SSI, po słabych 2009 i 2010 r., wypracowuje wyraźnie lepsze wyniki finansowe. – Gruntownie zreorganizowaliśmy dział sprzedaży. Dokładnie analizujemy kontrakty przed ich podpisaniem, aby uzyskać zadowalającą rentowność. Staramy się budować długoterminowe relacje z dużymi i renomowanymi firmami budowlanymi w Polsce. To procentuje – tłumaczy Waldemar Garwol, prezes spółki. Jego rodzina jest największym akcjonariuszem spółki. Kontroluje ponad 43 proc. kapitału.
Prezes deklaruje, że kryzys w branży budowlanej, w żaden sposób nie odbija się na kondycji spółki. – Nie budujemy dróg. Pracujemy przy wyposażaniu galerii handlowych, biurowców i co najważniejsze, dla szpitali. W tym segmencie nie ma żadnego kryzysu i zleceń jest bardzo dużo – twierdzi.

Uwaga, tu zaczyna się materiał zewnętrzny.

(* ===== verification/Timer.v ===== *)
(** The kernel timers of kernel/timer.c, with the work queue that carries their
    callbacks and the sleep built on them.

    [timer_queue[c]] is the list of the timers created on CPU [c]; every third
    tick the timer interrupt of a CPU checks its own list.  A callback that
    does not block goes to the work queue (Work), a blocking one gets a kernel
    thread ([KthreadCreate] in [calls]). *)
From S2P Require Import Prelude ListLib Containers Semaphore ObjCache Sched Work.

Inductive tlink := TimerQueue (c : Z) | Tm (t : Z).
#[global] Instance tlink_eq_dec : EqDecision tlink.
Proof. solve_decision. Defined.
#[global] Instance tlink_countable : Countable tlink.
Proof.
  refine (inj_countable' (λ l, match l with TimerQueue c => (true, c) | Tm t => (false, t) end)
    (λ p, if p.1 : bool then TimerQueue p.2 else Tm p.2) _).
  by intros [].
Defined.

(** [timer_t]; the times are [uint64], [count] an [int]. *)
Record timer := Timer {
  callback : Z; args : Z; init_time : Z; during_time : Z; count : Z; block : Z;
}.
Definition set_init n (t : timer) : timer := Timer (callback t) (args t) n (during_time t) (count t) (block t).
Definition set_count n (t : timer) : timer := Timer (callback t) (args t) (init_time t) (during_time t) n (block t).

Definition NO_RESTRICT : Z := -1.
Definition TIMER_NO_BLOCK : Z := 0.
Definition TIMER_BLOCK : Z := 1.
(** The address of [thread_time_up]. *)
Definition thread_time_up_addr : Z := 4.

Section timer.
Context {C K : Type} `{ObjCacheLaws C} `{ObjCacheLaws K}.

(** [downs] are the [struct thread_down]s of sleeping threads. *)
Record timer_state := TS {
  sys_ticks : Z; timers : gmap Z timer; tlinks : gmap tlink (node tlink);
  timer_kmem_cache : C; work : work_state K; downs : gmap Z (Z * semaphore);
}.
Definition set_ticks n s := TS n (timers s) (tlinks s) (timer_kmem_cache s) (work s) (downs s).
Definition set_timers m s := TS (sys_ticks s) m (tlinks s) (timer_kmem_cache s) (work s) (downs s).
Definition set_tlinks h s := TS (sys_ticks s) (timers s) h (timer_kmem_cache s) (work s) (downs s).
Definition set_tcache c s := TS (sys_ticks s) (timers s) (tlinks s) c (work s) (downs s).
Definition set_work w s := TS (sys_ticks s) (timers s) (tlinks s) (timer_kmem_cache s) w (downs s).
Definition set_downs d s := TS (sys_ticks s) (timers s) (tlinks s) (timer_kmem_cache s) (work s) d.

Przyznaje jednak, że pewnym problemem w prowadzeniu biznesu, tak jak w innych branżach, jest wydłużanie terminów płatności. – Selekcjonujemy zleceniodawców. Wybieramy tylko najbardziej pewne i rentowne kontrakty ale niestety wydłużane terminy płatnicze są normalną praktyką – mówi Garwol.